For nearly two decades Russian President Vladimir Putin has challenged the West’s “rules-based international order” seemingly validated by the collapse of the Soviet Union, which Putin has called “the greatest geopolitical catastrophe of the century.” During that time, Western leaders have imposed economic sanctions on Russia, and diplomats have scolded Putin for his violation of human rights and the borders of his neighbors, illiberal policies and murders of political rivals, and ongoing attempts to restore the old Soviet domination of Eastern Europe.

But as recent events show, all that tough talk hasn’t slowed Putin down, and if anything has confirmed his contempt for a rich global rival unwilling to face the hard choices necessary for checking his aggression, even though, as the Associated Press said last week, the conflict is heading for a “potentially disastrous confrontation.” With oil prices rising significantly, easing the costs of economic sanctions; China and Iran increasing its cooperation with Russia; and a year of feckless global retreat and appeasement by the Biden administration––including cancelling Trump’s sanctions on the company building the Nordstream 2 pipeline for increasing Russian natural gas deliveries to Europe––Putin may now be calculating that the time is ripe for more aggressive actions to achieve his goal of pushing NATO from Russia’s borders, and restoring its geopolitical clout.

Most recently, Putin has intensified his ongoing pressure against eastern Ukraine by moving nearly 100,000 Russian troops to the border with Ukraine. He’s also sent paratroopers to Kazakhstan to prop up its president, a Putin lackey who is facing serious protests. Many of the protestors have been killed.

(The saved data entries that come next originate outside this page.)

(* ===== verification/Smmu.v ===== *)
(** Devices under stage-2 translation: [arch/aarch64/smmuv2.c], and [iommu.c] as
    compiled with [SMMU_VERSION=2].

    The SMMU looks a transaction's stream id up in its stream match registers
    ([SMR]); the entry that matches names, through [S2CR], the context bank that
    holds the page table to use.  The driver hands out context banks and entries
    and merges entries that belong together.

    The registers the driver programs hold what was written to them; what a write
    makes of a fault status register is a parameter ([w1c]). *)

From S2P Require Import Prelude Bit Bitmap Spinlock PhysMem PageTable ArchVmm.

(** ** Registers *)

(** A context bank, as far as it is used. *)
Record smmu_cntxt_hw := CntxtHw { SCTLR : Z; TTBR0 : Z; TCR : Z; FSR : Z }.

Record smmu_glbl_rs0_hw := Rs0Hw {
  CR0 : Z;
  IDR0 : Z;
  IDR1 : Z;
  IDR2 : Z;
  IDR7 : Z;
  GFSR : Z;
  NSGFSR : Z;
  SMR : list Z;
  S2CR : list Z;
}.

Record smmu_glbl_rs1_hw := Rs1Hw { CBAR : list Z; CBA2R : list Z }.

Record smmu_hw := SmmuHw {
  glbl_rs0_at : Z;
  glbl_rs1_at : Z;
  cntxt_at : Z;
  glbl_rs0 : smmu_glbl_rs0_hw;
  glbl_rs1 : smmu_glbl_rs1_hw;
  cntxt : list smmu_cntxt_hw;
}.

Definition SME_MAX_NUM : Z := 128.
Definition CTX_MAX_NUM : Z := 128.

Record smmu_priv := SmmuPriv {
  hw : smmu_hw;
  sme_lock : spinlock_t;
  sme_num : Z;
  sme_bitmap : bitmap_t;
  grp_bitmap : bitmap_t;
  ctx_lock : spinlock_t;
  ctx_num : Z;
  ctxbank_bitmap : bitmap_t;
}.

(** *** Field updates *)

Definition on_hw (f : smmu_hw -> smmu_hw) (s : smmu_priv) : smmu_priv :=
  SmmuPriv (f (hw s)) (sme_lock s) (sme_num s) (sme_bitmap s) (grp_bitmap s) (ctx_lock s) (ctx_num s) (ctxbank_bitmap s).
Definition set_rs0 (r : smmu_glbl_rs0_hw) (s : smmu_priv) : smmu_priv :=
  on_hw (fun h => SmmuHw (glbl_rs0_at h) (glbl_rs1_at h) (cntxt_at h) r (glbl_rs1 h) (cntxt h)) s.
Definition set_rs1 (r : smmu_glbl_rs1_hw) (s : smmu_priv) : smmu_priv :=
  on_hw (fun h => SmmuHw (glbl_rs0_at h) (glbl_rs1_at h) (cntxt_at h) (glbl_rs0 h) r (cntxt h)) s.
Definition set_cntxt (c : list smmu_cntxt_hw) (s : smmu_priv) : smmu_priv :=
  on_hw (fun h => SmmuHw (glbl_rs0_at h) (glbl_rs1_at h) (cntxt_at h) (glbl_rs0 h) (glbl_rs1 h) c) s.
Definition set_ptrs (a b c : Z) (s : smmu_priv) : smmu_priv :=
  on_hw (fun h => SmmuHw a b c (glbl_rs0 h) (glbl_rs1 h) (cntxt h)) s.
Definition set_SMR (l : list Z) (s : smmu_priv) : smmu_priv :=
  let r := glbl_rs0 (hw s) in set_rs0 (Rs0Hw (CR0 r) (IDR0 r) (IDR1 r) (IDR2 r) (IDR7 r) (GFSR r) (NSGFSR r) l (S2CR r)) s.
Definition set_S2CR (l : list Z) (s : smmu_priv) : smmu_priv :=
  let r := glbl_rs0 (hw s) in set_rs0 (Rs0Hw (CR0 r) (IDR0 r) (IDR1 r) (IDR2 r) (IDR7 r) (GFSR r) (NSGFSR r) (SMR r) l) s.
Definition set_CR0 (v : Z) (s : smmu_priv) : smmu_priv :=
  let r := glbl_rs0 (hw s) in set_rs0 (Rs0Hw v (IDR0 r) (IDR1 r) (IDR2 r) (IDR7 r) (GFSR r) (NSGFSR r) (SMR r) (S2CR r)) s.
Definition set_GFSRs (v nv : Z) (s : smmu_priv) : smmu_priv :=
  let r := glbl_rs0 (hw s) in set_rs0 (Rs0Hw (CR0 r) (IDR0 r) (IDR1 r) (IDR2 r) (IDR7 r) v nv (SMR r) (S2CR r)) s.
Definition set_sme (l : spinlock_t) (n : Z) (b g : bitmap_t) (s : smmu_priv) : smmu_priv :=
  SmmuPriv (hw s) l n b g (ctx_lock s) (ctx_num s) (ctxbank_bitmap s).
Definition set_sme_lock (l : spinlock_t) (s : smmu_priv) : smmu_priv := set_sme l (sme_num s) (sme_bitmap s) (grp_bitmap s) s.
Definition set_sme_bitmap (b : bitmap_t) (s : smmu_priv) : smmu_priv := set_sme (sme_lock s) (sme_num s) b (grp_bitmap s) s.
Definition set_grp_bitmap (g : bitmap_t) (s : smmu_priv) : smmu_priv := set_sme (sme_lock s) (sme_num s) (sme_bitmap s) g s.
Definition set_ctx (l : spinlock_t) (n : Z) (b : bitmap_t) (s : smmu_priv) : smmu_priv :=
  SmmuPriv (hw s) (sme_lock s) (sme_num s) (sme_bitmap s) (grp_bitmap s) l n b.
Definition set_ctx_lock (l : spinlock_t) (s : smmu_priv) : smmu_priv := set_ctx l (ctx_num s) (ctxbank_bitmap s) s.
Definition set_ctxbank_bitmap (b : bitmap_t) (s : smmu_priv) : smmu_priv := set_ctx (ctx_lock s) (ctx_num s) b s.
(** What a call leaves alone: the pool, the memory outside the queue, and of the
    driver's state all but the queue and its lock. *)
Record outside_same {D} (s s' : sys (D := D)) : Prop := {
  os_pool : pool s' = pool s;
  os_base : base (smmu s') = base (smmu s);
  os_features : features (smmu s') = features (smmu s);
  os_evtq : evtq (smmu s') = evtq (smmu s);
  os_sid : sid_bits (smmu s') = sid_bits (smmu s);
  os_scfg : scfg (smmu s') = scfg (smmu s);
  os_queue : q_base_addr (cmdq (smmu s')) = q_base_addr (cmdq (smmu s));
  os_ram : forall a, ~ (q_base_addr (cmdq (smmu s)) <= a < q_base_addr (cmdq (smmu s)) + 4096) -> load8 (ram s') a = load8 (ram s) a;
  os_ok : bytes_ok (ram s) -> bytes_ok (ram s');
}.

Definition u64_ok (x : Z) : Prop := 0 <= x < 2 ^ 64.

Lemma land_mask_ok x mask : u64_ok mask -> u64_ok (Z.land x mask).
Proof.
  intros Hm. assert (0 <= Z.land x mask) by (apply Z.land_nonneg; right; apply Hm). split; [done|]. apply bits_bound; [lia|done|].
  intros i Hi. rewrite Z.land_spec, (testbit_small mask 64) by (done || lia). apply andb_false_r.
Qed.

Lemma lor_ok x y : u64_ok x -> u64_ok y -> u64_ok (Z.lor x y).
Proof. intros Hx Hy. apply lor_range; [lia|done|done]. Qed.

Lemma mask_lr_ok last first : u64_ok (BIT_MASK_LR last first).
Proof. apply u64_range. Qed.

Lemma field_ok mask v : u64_ok mask -> u64_ok (FIELD_PREP mask v).
Proof. apply land_mask_ok. Qed.

Lemma build_cmd_ok ent cmd : arm_smmu_cmdq_build_cmd ent = Ok cmd -> u64_ok cmd.1 /\ u64_ok cmd.2.
Proof.
  assert (u64_ok 0) by (vm_compute; split; congruence). assert (u64_ok CMDQ_CFGI_1_LEAF) by (vm_compute; split; congruence).
  destruct ent; cbn [arm_smmu_cmdq_build_cmd]; intros [= <-]; cbn [fst snd]; split;
    repeat first [assumption | apply lor_ok | apply field_ok | apply land_mask_ok | apply mask_lr_ok].
Qed.

(** The command in the queue and the pointer advanced. *)
Lemma insert_waiting {D} `{SmmuLaws D} (s : sys (D := D)) cmd : cmdq_idle s -> u64_ok cmd.1 -> u64_ok cmd.2 ->
  let q := cmdq (smmu s) in let c0 := ptr (prod q) (max_n_shift q) in
  let s1 := queue_inc_prod (set_ram (queue_write (queue_entry q (prod q)) cmd (ram s)) s) in
  cmdq_cfg (q_base_addr q) (max_n_shift q) s1 /\ waiting (q_base_addr q) (max_n_shift q) c0 (cmds (dev s)) cmd false (dev s1) (ram s1) /\
  sees (max_n_shift q) c0 c0 s1.
Proof.
  intros [Hcfg Hb Hsh Hq Hp Hc Hcp He] H1 H2 q c0 s1. unfold CMDQ_MAX_SZ_SHIFT in Hsh.
  pose proof (queue_entry_slot _ _ Hsh Hb s (prod q) Hcfg) as Hent. fold q in Hent, Hb, Hsh, Hq, Hp, Hc, Hcp. fold c0 in Hent, Hp, Hc, Hcp.
  destruct Hcfg as [_ _ Ed Ep Ec Eg]. fold q in Ed, Ep, Ec, Eg.
  assert (dev s1 = reg_write32 (dev s) ARM_SMMU_CMDQ_PROD (inc_prod (prod q) (max_n_shift q))) as Edev.
  { unfold s1, queue_inc_prod, mmio_write32. cbn [dev set_dev set_smmu set_ram smmu base set_cmdq prod_reg set_prod cmdq prod max_n_shift]. fold q.
    rewrite Ep. by rewrite Z.add_simpl_l. }
  destruct (write_prod (dev s) (inc_prod (prod q) (max_n_shift q))) as (Wp & Wc & We & Wx & Wq). rewrite <- Edev in Wp, Wc, We, Wx, Wq.
  split_and!; [by constructor| |split; [|done]].
  - constructor; try congruence.
    + rewrite Wp. apply inc_prod_ptr. lia.
    + change (ram s1) with (queue_write (queue_entry q (prod q)) cmd (ram s)). rewrite Hent. by apply queue_write_slot.
  - apply (inc_prod_ptr (prod q)). lia.
Qed.
(* ===== verification/GuestMem.v ===== *)
(** The memory of a guest: [vm_init_mem_regions], [vm_init_dev] and
    [vm_master_init] of [core/vm.c], the configuration of [core/inc/config.h],
    [core/io.c] and [arch/aarch64/iommu.c] of a build without an IOMMU.

    A VM's address space is built over the page allocator and RAM that all VMs
    share: its image and device tree are copied into fresh pages, its devices
    and the shared memory are mapped where the configuration says.  The theorems
    say what a guest finds in its memory and that it reaches nothing else. *)

From S2P Require Import Prelude Bit Bitmap Spinlock PhysMem Objpool Mem PageTable Mmu Vpage Dlist Cpu Gic Vm Vgic VgicInv VgicLr Irq.

(** ** The configuration *)

(** [interrupt_num] is the length of [dev_interrupts]. *)
Record vm_dev_region := VmDevRegion {
  dev_id : Z;
  dev_pa : Z;
  dev_va : Z;
  dev_size : Z;
  dev_interrupts : list Z;
}.

Record dtb_config := DtbConfig { dtb_base_addr : Z; dtb_load_addr : Z; dtb_size : Z }.

Record rq_config_vm := RqConfigVm { cfg_vbase : Z; cfg_rq_size : Z }.

(** [nr_devs] is the length of [devs]; [arch.gic] is a parameter of [vgic_init]. *)
Record vm_config := VmConfig {
  base_addr : Z;
  load_addr : Z;
  size : Z;
  entry : Z;
  dmem_size : Z;
  cfg_nr_cpus : Z;
  devs : list vm_dev_region;
  rq_vm_cfg : rq_config_vm;
}.

(** ** [io.c] over the [iommu.c] of a build without an SMMU *)

Definition iommu_arch_vm_add_device (id : Z) : bool := true.
Definition iommu_arch_vm_init : bool := true.

Definition io_vm_init : bool := iommu_arch_vm_init.
Definition io_vm_add_device (dev_id : Z) : bool :=
  if negb (dev_id =? 0) then iommu_arch_vm_add_device dev_id else false.

(** The loop that adds the devices that have an id. *)
Fixpoint io_add_devs (l : list vm_dev_region) : outcome () :=
  match l with
  | [] => Ok ()
  | dev :: l =>
      if negb (dev_id dev =? 0) && negb (io_vm_add_device (dev_id dev)) then Halt HError
      else io_add_devs l
  end.

Section guest.
Context {P : Type} `{PageAllocator P}.
Context (arm_at_s12e1w : mem -> Z -> Z).

Abbreviation state := (P * mem)%type.
(* ===== verification/Aborts.v ===== *)
(** Traps of a guest: [arch/aarch64/aborts.c] and the accessors of
    [core/inc/emul.h].

    A trapped load or store is decoded from the syndrome register and handed to
    the device that emulates its address, or done on the physical address itself
    when none does; a hypercall goes to [Lcm].  The state is that of the virtual
    interrupt controller, with the running virtual CPU's registers in it, and
    that of [Lcm], whose memory is the physical memory.  The registers a
    hypercall finds as bytes in memory are not tied to those of the VM's
    record. *)

From S2P Require Import Prelude Bit Bitmap Spinlock PhysMem Objpool Mem PageTable Mmu Dlist Cpu Gic Vm Vgic VgicInv Lcm.

(** ** Accesses *)

(** Loads of a width: the C conversions of [addr_read].  The two arms of the
    conditional for four bytes are [int32_t] and [uint32_t], whose common type
    is unsigned; the smaller types are promoted to [int]. *)
Definition sext (w v : Z) : Z := if v <? 2 ^ (w - 1) then v else v - 2 ^ w.

Definition addr_write (m : mem) (addr width val : Z) : outcome mem :=
  if width =? 1 then Ok (store_le m addr 1 (u8 val))
  else if width =? 2 then Ok (store_le m addr 2 (u16 val))
  else if width =? 4 then Ok (store_le m addr 4 (u32 val))
  else if width =? 8 then Ok (store_le m addr 8 (u64 val))
  else Halt HError.

Definition addr_read (m : mem) (addr width : Z) (sign_ext : bool) : outcome Z :=
  if width =? 1 then Ok (u64 (if sign_ext then sext 8 (load_le m addr 1) else load_le m addr 1))
  else if width =? 2 then Ok (u64 (if sign_ext then sext 16 (load_le m addr 2) else load_le m addr 2))
  else if width =? 4 then Ok (u64 (u32 (if sign_ext then sext 32 (load_le m addr 4) else load_le m addr 4)))
  else if width =? 8 then Ok (load_le m addr 8)
  else Halt HError.

(** [emul.h] has the same two functions on a [struct emul_access]. *)
Definition emul_write (m : mem) (emul : emul_access) (val : Z) : outcome mem :=
  addr_write m (acc_addr emul) (acc_width emul) val.
Definition emul_read (m : mem) (emul : emul_access) : outcome Z :=
  addr_read m (acc_addr emul) (acc_width emul) (acc_sign_ext emul).

(** ** The syndrome *)

Definition ESR_ISS_OFF : Z := 0.
Definition ESR_ISS_LEN : Z := 25.
Definition ESR_IL_OFF : Z := 25.
Definition ESR_IL_LEN : Z := 1.
Definition ESR_EC_OFF : Z := 26.
Definition ESR_EC_LEN : Z := 6.
Definition ESR_EC_DALEL : Z := 0x24.
Definition ESR_EC_HVC64 : Z := 0x16.
Definition ESR_ISS_DA_DSFC_OFF : Z := 0.
Definition ESR_ISS_DA_DSFC_LEN : Z := 6.
Definition ESR_ISS_DA_WnR_BIT : Z := Z.shiftl 1 6.
Definition ESR_ISS_DA_FnV_BIT : Z := Z.shiftl 1 10.
Definition ESR_ISS_DA_SRT_OFF : Z := 16.
Definition ESR_ISS_DA_SRT_LEN : Z := 5.
Definition ESR_ISS_DA_SSE_OFF : Z := 21.
Definition ESR_ISS_DA_SSE_LEN : Z := 1.
Definition ESR_ISS_DA_SAS_OFF : Z := 22.
Definition ESR_ISS_DA_SAS_LEN : Z := 2.
Definition ESR_ISS_DA_ISV_BIT : Z := Z.shiftl 1 24.
Definition ESR_ISS_DA_DSFC_TRNSLT : Z := 0x4.
Definition ESR_ISS_DA_DSFC_PERMIS : Z := 0xC.

(** ** The handlers *)

Section aborts.
Context {H : Type} `{GicHw H}.
(** The hypercall handler of [Lcm] with its parameters, and what the members of
    [struct emul_access] that [aborts_data_lower] leaves alone hold.
    [fuel] is that of the virtual interrupt controller. *)
Context (hypercall : Z -> Z -> st lcm ()) (junk : emul_access) (fuel : nat).

Record trap := Trap { tw : world H; tl : lcm }.

Definition on_vgic {A : Type} (m : st (world H) A) : st trap A := fun s =>
  '(a, w) ← m (tw s);
  Ok (a, Trap w (tl s)).

Definition on_lcm {A : Type} (m : st lcm A) : st trap A := fun s =>
  '(a, l) ← m (tl s);
  Ok (a, Trap (tw s) l).

(** [cpu()->vcpu]. *)
Definition this_vcpu : st trap vcpu := on_vgic (v ← gets cur_vcpu; get_vcpu v).
Definition set_this_vcpu (c : vcpu) : st trap () := on_vgic (v ← gets cur_vcpu; put_vcpu v c).

(** A store to physical memory. *)
Definition phys_write (addr width val : Z) : st trap () :=
  on_lcm (fun l => m ← addr_write (ram l) addr width val; Ok ((), set_ram l m)).
Definition phys_read (addr width : Z) (sign_ext : bool) : st trap Z :=
  on_lcm (fun l => v ← addr_read (ram l) addr width sign_ext; Ok (v, l)).

(** The call through the handler pointer; its result is not used.  [VGIC_IPI_ID] is
    0, as in [Irq]. *)
Definition call_emul (h : emul_handler) (emul : emul_access) : st trap () :=
  match h with vgicd_emul => _ ← on_vgic (vgicd_emul_handler 0 fuel emul); mret () end.

Definition access_of (iss addr : Z) : emul_access :=
  EmulAccess addr (negb (Z.land iss ESR_ISS_DA_WnR_BIT =? 0))
    (negb (bit64_extract iss ESR_ISS_DA_SSE_OFF ESR_ISS_DA_SSE_LEN =? 0))
    (Z.shiftl 1 (bit64_extract iss ESR_ISS_DA_SAS_OFF ESR_ISS_DA_SAS_LEN))
    (bit64_extract iss ESR_ISS_DA_SRT_OFF ESR_ISS_DA_SRT_LEN)
    (acc_reg_high junk) (acc_multi_reg junk) (acc_reg_width junk).

(** No device: the access is done on the address itself. *)
Definition passthrough (emul : emul_access) : st trap () :=
  c ← this_vcpu;
  if acc_write emul then
    reg_val ← lift (vcpu_readreg c (acc_reg emul));
    phys_write (acc_addr emul) (acc_width emul) (Z.land reg_val (BIT_MASK 0 (u64 (acc_width emul * 8))))
  else
    val ← phys_read (acc_addr emul) (acc_width emul) (acc_sign_ext emul);
    c ← lift (vcpu_writereg c (acc_reg emul) val);
    set_this_vcpu c.

Definition aborts_data_lower (iss far il : Z) : st trap () :=
  if (Z.land iss ESR_ISS_DA_ISV_BIT =? 0) || negb (Z.land iss ESR_ISS_DA_FnV_BIT =? 0) then stop HError else
  let DSFC := Z.land (bit64_extract iss ESR_ISS_DA_DSFC_OFF ESR_ISS_DA_DSFC_LEN) (Z.shiftl 0xf 2) in
  if negb (DSFC =? ESR_ISS_DA_DSFC_TRNSLT) && negb (DSFC =? ESR_ISS_DA_DSFC_PERMIS) then stop HError else
  m ← gets (fun s => wvm (tw s));
  (match vm_emul_get_mem m far with
   | None => passthrough (access_of iss far)
   | Some h => call_emul h (access_of iss far)
   end) ;;
  c ← this_vcpu;
  set_this_vcpu (vcpu_writepc c (u64 (vcpu_readpc c + (2 + 2 * il)))).

(** [hsr] and [far] are the values of [ESR_EL2] and [FAR_EL2]. *)
Definition aborts_sync_handler (hsr far : Z) : st trap () :=
  let ec := bit64_extract hsr ESR_EC_OFF ESR_EC_LEN in
  let iss := bit64_extract hsr ESR_ISS_OFF ESR_ISS_LEN in
  let il := bit64_extract hsr ESR_IL_OFF ESR_IL_LEN in
  if ec =? ESR_EC_DALEL then aborts_data_lower iss far il
  else if ec =? ESR_EC_HVC64 then
    c ← this_vcpu;
    arg0 ← lift (vcpu_readreg c 0);
    on_lcm (hypercall iss arg0)
  else mret ().
End aborts.

Arguments trap : clear implicits.

(** ** What the architecture puts into the syndrome *)

(** [ESR_EL2] for a load ([wnr] 0) or store ([wnr] 1) of [2^sas] bytes, sign extended
    if [sse], of register [srt], used as X register if [sf] and as W register
    otherwise, with acquire or release semantics if [ar], that faulted with
    status [dfsc].  The code reads neither [sf] nor [ar]. *)
Definition esr_data_abort (il sas sse srt sf ar wnr dfsc : Z) : Z :=
  Z.shiftl ESR_EC_DALEL 26 + Z.shiftl il 25 + Z.shiftl 1 24 + Z.shiftl sas 22 + Z.shiftl sse 21 + Z.shiftl srt 16 +
  Z.shiftl sf 15 + Z.shiftl ar 14 + Z.shiftl wnr 6 + dfsc.

Definition esr_hvc (iss : Z) : Z := Z.shiftl ESR_EC_HVC64 26 + Z.shiftl 1 25 + iss.
Lemma progress s : inv s -> (exists j c, s_cores s !! j = Some c /\ inc (c_pc c) <= 3) ->
  (exists i s', cstep arm_at_s12e1w vm_id_ cfg dtb shared_mem dscrp gicv_addr junk slot i s = Some s') \/ master_stuck s.
Proof using Hteam Hmem.
  intros Hinv (j0 & c0 & Hj0 & Hi0). pose proof Hinv as [I1 I2 I3 I4 I5 I6 I7].
  assert (forall i c, s_cores s !! i = Some c -> forall r, act c s = Some r -> (exists p, r = Ok p) \/ (i = mi /\ (c_pc c = PMaster \/ c_pc c = PArch)) ->
    (exists i s', cstep arm_at_s12e1w vm_id_ cfg dtb shared_mem dscrp gicv_addr junk slot i s = Some s') \/ master_stuck s) as Hact.
  { intros i c Hi r Hr Hok. destruct r as [[c' s']|h].
    - left. exists i. unfold cstep. rewrite Hi. cbn [mbind option_bind]. rewrite Hr. by eexists.
    - right. destruct Hok as [[p ?]|[-> Hp]]; [done|]. rewrite (master_halts s c h Hinv Hi Hp Hr) in Hr. by exists c. }
  destruct (Barrier.ready (s_tok s)) eqn:Hr.
  - destruct (least (s_cores s)) as (i & c & Hi & Hmin); [by destruct (s_cores s)|].
    assert (inc (c_pc c) <= 3) as Hinc by (specialize (Hmin j0 c0 Hj0); lia).
    assert (forall x, at_token c (s_tok s) = Some x -> act c s = None -> exists i s', cstep arm_at_s12e1w vm_id_ cfg dtb shared_mem dscrp gicv_addr junk slot i s = Some s') as Htok.
    { intros [c' t'] Ht Ha. exists i. unfold cstep. rewrite Hi. cbn [mbind option_bind]. rewrite Ha, Ht. by eexists. }
    destruct (c_pc c) as [| |b|b x| | | | |x| | |] eqn:Hpc; try (cbn in Hinc; lia).
    + eapply (Hact i c Hi); [unfold VmInit.act; by rewrite Hpc|]. destruct (c_master c) eqn:Hm.
      * right. split; [|by left]. by apply (core_master s Hinv i c Hi).
      * left. by eexists.
    + eapply (Hact i c Hi); [unfold VmInit.act; by rewrite Hpc|]. left. destruct (I5 i c Hi) as [HU _]; [by rewrite Hpc|].
      unfold vm_cpu_init_, vm_cpu_init. destruct (spin_lock_unlock _ HU) as (k & -> & _). by eexists.
    + left. eapply Htok; [unfold at_token; rewrite Hpc, Hr; done|unfold VmInit.act; by rewrite Hpc].
    + left. assert (Barrier.may_leave (s_tok s) x = true) as Hl.
      { pose proof (proj1 (Forall_forall _ _) (sy_exp _ _ I2) (c_pc c) (list_elem_of_lookup_2 _ _ _ (pc_lookup s i c Hi))) as He.
        rewrite Hpc in He. cbn [exp_ok] in He. unfold Barrier.may_leave. apply negb_true_iff, Z.ltb_ge. rewrite (sy_count _ _ I2), He.
        apply incs_ge. intros q (c' & -> & [j Hj]%list_elem_of_lookup)%list_elem_of_fmap. by apply (Hmin j). }
      eapply Htok; [unfold at_token; rewrite Hpc, Hl; done|unfold VmInit.act; by rewrite Hpc].
    + eapply (Hact i c Hi); [unfold VmInit.act; by rewrite Hpc|]. left.
      destruct (vcpu_init_run s i c Hinv Hi Hpc) as (mp & tt & V & q & -> & _). by eexists.
    + eapply (Hact i c Hi); [unfold VmInit.act; by rewrite Hpc|]. unfold vm_arch_init. destruct (Z.eqb_spec (master (s_vm s)) (c_id c)) as [Em|Hne].
      * right. split; [|by right]. destruct (lookup_lt_is_Some_2 (s_cores s) mi) as [mc Hmc]; [rewrite (cores_len s Hinv); apply Hteam|].
        apply (core_inj s Hinv i mi c mc Hi Hmc). rewrite <- Em. destruct (I5 i c Hi) as [_ HM]; [by rewrite Hpc|]. symmetry.
        pose proof (proj2 (core_master s Hinv mi mc Hmc) eq_refl) as Hmm. symmetry. apply (HM mi mc Hmc Hmm).
        pose proof (in_ready _ Hinv mi mc Hmc Hmm) as E1. rewrite Hr in E1. symmetry in E1. by apply Z.leb_le in E1.
      * left. by eexists.
    + left. eapply Htok; [unfold at_token; rewrite Hpc, Hr; done|unfold VmInit.act; by rewrite Hpc].
  - destruct (lookup_lt_is_Some_2 (s_cores s) mi) as [mc Hmc]; [rewrite (cores_len s Hinv); apply Hteam|].
    pose proof (proj2 (core_master s Hinv mi mc Hmc) eq_refl) as Hmm. pose proof (in_ready _ Hinv mi mc Hmc Hmm) as E1. rewrite Hr in E1. symmetry in E1.
    apply Z.leb_gt in E1. assert (c_pc mc = PMaster) as Hpc by (destruct (c_pc mc) as [| |[]|[]| | | | | | | |]; cbn in E1; lia || done).
    eapply (Hact mi mc Hmc); [unfold VmInit.act; by rewrite Hpc|]. right. split; [done|by left].
Qed.
End invariant.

The actions against Ukraine are a continuation of aggression going back to the Obama administration in 2014, when Putin seized Crimea from Ukraine, then invaded eastern Ukraine with “little green men,” Russian soldiers in unmarked green uniforms.

But having already signaled his eagerness for a “reset” of relations with Russia, indirectly promised Putin “flexibility” after the presidential election, and long committed to the foreign policy shibboleths of the “rules-based international order” such as multilateralism and diplomatic engagement, Obama responded to Putin’s aggression against Ukraine not with action, but with the arrogant condescension of a schoolmarm, asking rhetorically, “Does he recognize that Russia’s greatness does not depend on violating the territorial integrity and sovereignty of other countries?” As though Obama knew better than Putin and his millions of Russian supporters what comprises “Russia’s greatness.”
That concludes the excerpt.